[Start of Attachment]

(* ===== verification/Clients.v ===== *)
(** The connections of the process ([database/redis_client.py],
    [database/mongos/client.py]): what the modules hold open, how they connect
    and close, what Redis is last known to do, and the ids the bot draws.

    A pool or a client is the number of its creation; the handler records which
    ones were made and which were told to close.  Told is not closed: the call
    may have raised, or been cancelled, and the code swallows what it can; what
    the driver then did with its sockets is its own. *)

From S2P Require Import Prelude Prog Text Hoare.

Inductive conn : Type -> Type :=
  (* the variables of redis_client.py and of mongos/client.py *)
  | GetRedis : conn (option nat)
  | SetRedis (c : option nat) : conn unit
  | GetPool : conn (option nat)
  | SetPool (p : option nat) : conn unit
  | GetMongo : conn (option nat)
  | SetMongo (c : option nat) : conn unit
  | SetDb (d : option nat) : conn unit
  (* redis-py; the client of a pool has the pool's number *)
  | NewPool (url : string) : conn nat
  | RedisPing (c : nat) : conn unit
  | RedisAclose (c : nat) : conn unit
  | PoolAclose (p : nat) : conn unit
  (* dnspython and Motor *)
  | ResolvConfExists : conn bool
  | InstallResolver : conn unit
  | NewMongo (uri : string) : conn nat
  | MongoPing (c : nat) : conn unit
  | MongoClose (c : nat) : conn unit.

Record conns := Conns {
  r_client : option nat;
  r_pool : option nat;
  m_client : option nat;
  m_db : option nat;
  pools : nat;
  pools_told : list nat;
  clients : nat;
  clients_told : list nat;
  script : list (result bool)
}.

(** The next answer from outside: one that never comes is a success. *)
Definition answer (s : conns) : result bool * conns :=
  match script s with
  | [] => (Ok true, s)
  | a :: rest => (a, Conns (r_client s) (r_pool s) (m_client s) (m_db s) (pools s) (pools_told s)
                         (clients s) (clients_told s) rest)
  end.

Definition void (r : result bool) : result unit := match r with Ok _ => Ok tt | Err e => Err e end.
(** A call that does not suspend cannot be cancelled. *)
Definition sync (r : result bool) : result unit :=
  match r with Err e => if is_Exception e then Err e else Ok tt | Ok _ => Ok tt end.

Definition set_redis c s := Conns c (r_pool s) (m_client s) (m_db s) (pools s) (pools_told s) (clients s) (clients_told s) (script s).
Definition set_pool p s := Conns (r_client s) p (m_client s) (m_db s) (pools s) (pools_told s) (clients s) (clients_told s) (script s).
Definition set_mongo c s := Conns (r_client s) (r_pool s) c (m_db s) (pools s) (pools_told s) (clients s) (clients_told s) (script s).
Definition set_db d s := Conns (r_client s) (r_pool s) (m_client s) d (pools s) (pools_told s) (clients s) (clients_told s) (script s).
Definition add_pool s := Conns (r_client s) (r_pool s) (m_client s) (m_db s) (S (pools s)) (pools_told s) (clients s) (clients_told s) (script s).
Definition drop_pool p s := Conns (r_client s) (r_pool s) (m_client s) (m_db s) (pools s) (p :: pools_told s) (clients s) (clients_told s) (script s).
Definition add_client s := Conns (r_client s) (r_pool s) (m_client s) (m_db s) (pools s) (pools_told s) (S (clients s)) (clients_told s) (script s).
Definition drop_client c s := Conns (r_client s) (r_pool s) (m_client s) (m_db s) (pools s) (pools_told s) (clients s) (c :: clients_told s) (script s).

Definition handler : forall X, conn X -> conns -> result X * conns :=
  fun X ev =>
    match ev in conn X return conns -> result X * conns with
    | GetRedis => fun s => (Ok (r_client s), s)
    | SetRedis c => fun s => (Ok tt, set_redis c s)
    | GetPool => fun s => (Ok (r_pool s), s)
    | SetPool p => fun s => (Ok tt, set_pool p s)
    | GetMongo => fun s => (Ok (m_client s), s)
    | SetMongo c => fun s => (Ok tt, set_mongo c s)
    | SetDb d => fun s => (Ok tt, set_db d s)
    | NewPool _ => fun s => let '(a, s) := answer s in
        match sync a with Ok _ => (Ok (pools s), add_pool s) | Err e => (Err e, s) end
    | RedisPing _ | RedisAclose _ | MongoPing _ => fun s => let '(a, s) := answer s in (void a, s)
    | PoolAclose p => fun s => let '(a, s) := answer s in (void a, drop_pool p s)
    | ResolvConfExists => fun s => let '(a, s) := answer s in (Ok (ok_or true a), s)
    | InstallResolver => fun s => let '(a, s) := answer s in (sync a, s)
    | NewMongo _ => fun s => let '(a, s) := answer s in
        match sync a with Ok _ => (Ok (clients s), add_client s) | Err e => (Err e, s) end
    | MongoClose c => fun s => let '(a, s) := answer s in (sync a, drop_client c s)
    end.

Abbreviation cio := (prog conn).
Abbreviation cends := (ends handler).

Module RedisClient.

Definition close : cio unit :=
  c <- call GetRedis ;;
  (match c with
   | Some c =>
       r <- attempt (try_except (call (RedisAclose c)) (fun _ => Ret tt)) ;;
       call (SetRedis None) ;;;
       of_result r
   | None => Ret tt
   end) ;;;
  pool <- call GetPool ;;
  call (SetPool None) ;;;
  match pool with
  | Some p => try_except (call (PoolAclose p)) (fun _ => Ret tt)
  | None => Ret tt
  end.

Section redis.
Context (_hiredis_available : bool).

Definition connect (url : string) : cio unit :=
  if negb _hiredis_available then Raise (RuntimeError "hiredis C extension is required when REDIS_URL is set. Install with: uv add 'redis[hiredis]'")
  else
    close ;;;
    pool <- call (NewPool url) ;;
    try_except (call (RedisPing pool))
      (fun exc => try_except (call (PoolAclose pool)) (fun _ => Ret tt) ;;; Raise exc) ;;;
    call (SetRedis (Some pool)) ;;;
    call (SetPool (Some pool)).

[End of Attachment]

Without skipping a line, retype the full listing.

(* ===== verification/Clients.v ===== *)
(** The connections of the process ([database/redis_client.py],
    [database/mongos/client.py]): what the modules hold open, how they connect
    and close, what Redis is last known to do, and the ids the bot draws.

    A pool or a client is the number of its creation; the handler records which
    ones were made and which were told to close.  Told is not closed: the call
    may have raised, or been cancelled, and the code swallows what it can; what
    the driver then did with its sockets is its own. *)

From S2P Require Import Prelude Prog Text Hoare.

Inductive conn : Type -> Type :=
  (* the variables of redis_client.py and of mongos/client.py *)
  | GetRedis : conn (option nat)
  | SetRedis (c : option nat) : conn unit
  | GetPool : conn (option nat)
  | SetPool (p : option nat) : conn unit
  | GetMongo : conn (option nat)
  | SetMongo (c : option nat) : conn unit
  | SetDb (d : option nat) : conn unit
  (* redis-py; the client of a pool has the pool's number *)
  | NewPool (url : string) : conn nat
  | RedisPing (c : nat) : conn unit
  | RedisAclose (c : nat) : conn unit
  | PoolAclose (p : nat) : conn unit
  (* dnspython and Motor *)
  | ResolvConfExists : conn bool
  | InstallResolver : conn unit
  | NewMongo (uri : string) : conn nat
  | MongoPing (c : nat) : conn unit
  | MongoClose (c : nat) : conn unit.

Record conns := Conns {
  r_client : option nat;
  r_pool : option nat;
  m_client : option nat;
  m_db : option nat;
  pools : nat;
  pools_told : list nat;
  clients : nat;
  clients_told : list nat;
  script : list (result bool)
}.

(** The next answer from outside: one that never comes is a success. *)
Definition answer (s : conns) : result bool * conns :=
  match script s with
  | [] => (Ok true, s)
  | a :: rest => (a, Conns (r_client s) (r_pool s) (m_client s) (m_db s) (pools s) (pools_told s)
                         (clients s) (clients_told s) rest)
  end.

Definition void (r : result bool) : result unit := match r with Ok _ => Ok tt | Err e => Err e end.
(** A call that does not suspend cannot be cancelled. *)
Definition sync (r : result bool) : result unit :=
  match r with Err e => if is_Exception e then Err e else Ok tt | Ok _ => Ok tt end.

Definition set_redis c s := Conns c (r_pool s) (m_client s) (m_db s) (pools s) (pools_told s) (clients s) (clients_told s) (script s).
Definition set_pool p s := Conns (r_client s) p (m_client s) (m_db s) (pools s) (pools_told s) (clients s) (clients_told s) (script s).
Definition set_mongo c s := Conns (r_client s) (r_pool s) c (m_db s) (pools s) (pools_told s) (clients s) (clients_told s) (script s).
Definition set_db d s := Conns (r_client s) (r_pool s) (m_client s) d (pools s) (pools_told s) (clients s) (clients_told s) (script s).
Definition add_pool s := Conns (r_client s) (r_pool s) (m_client s) (m_db s) (S (pools s)) (pools_told s) (clients s) (clients_told s) (script s).
Definition drop_pool p s := Conns (r_client s) (r_pool s) (m_client s) (m_db s) (pools s) (p :: pools_told s) (clients s) (clients_told s) (script s).
Definition add_client s := Conns (r_client s) (r_pool s) (m_client s) (m_db s) (pools s) (pools_told s) (S (clients s)) (clients_told s) (script s).
Definition drop_client c s := Conns (r_client s) (r_pool s) (m_client s) (m_db s) (pools s) (pools_told s) (clients s) (c :: clients_told s) (script s).

Definition handler : forall X, conn X -> conns -> result X * conns :=
  fun X ev =>
    match ev in conn X return conns -> result X * conns with
    | GetRedis => fun s => (Ok (r_client s), s)
    | SetRedis c => fun s => (Ok tt, set_redis c s)
    | GetPool => fun s => (Ok (r_pool s), s)
    | SetPool p => fun s => (Ok tt, set_pool p s)
    | GetMongo => fun s => (Ok (m_client s), s)
    | SetMongo c => fun s => (Ok tt, set_mongo c s)
    | SetDb d => fun s => (Ok tt, set_db d s)
    | NewPool _ => fun s => let '(a, s) := answer s in
        match sync a with Ok _ => (Ok (pools s), add_pool s) | Err e => (Err e, s) end
    | RedisPing _ | RedisAclose _ | MongoPing _ => fun s => let '(a, s) := answer s in (void a, s)
    | PoolAclose p => fun s => let '(a, s) := answer s in (void a, drop_pool p s)
    | ResolvConfExists => fun s => let '(a, s) := answer s in (Ok (ok_or true a), s)
    | InstallResolver => fun s => let '(a, s) := answer s in (sync a, s)
    | NewMongo _ => fun s => let '(a, s) := answer s in
        match sync a with Ok _ => (Ok (clients s), add_client s) | Err e => (Err e, s) end
    | MongoClose c => fun s => let '(a, s) := answer s in (sync a, drop_client c s)
    end.

Abbreviation cio := (prog conn).
Abbreviation cends := (ends handler).

Module RedisClient.

Definition close : cio unit :=
  c <- call GetRedis ;;
  (match c with
   | Some c =>
       r <- attempt (try_except (call (RedisAclose c)) (fun _ => Ret tt)) ;;
       call (SetRedis None) ;;;
       of_result r
   | None => Ret tt
   end) ;;;
  pool <- call GetPool ;;
  call (SetPool None) ;;;
  match pool with
  | Some p => try_except (call (PoolAclose p)) (fun _ => Ret tt)
  | None => Ret tt
  end.

Section redis.
Context (_hiredis_available : bool).

Definition connect (url : string) : cio unit :=
  if negb _hiredis_available then Raise (RuntimeError "hiredis C extension is required when REDIS_URL is set. Install with: uv add 'redis[hiredis]'")
  else
    close ;;;
    pool <- call (NewPool url) ;;
    try_except (call (RedisPing pool))
      (fun exc => try_except (call (PoolAclose pool)) (fun _ => Ret tt) ;;; Raise exc) ;;;
    call (SetRedis (Some pool)) ;;;
    call (SetPool (Some pool)).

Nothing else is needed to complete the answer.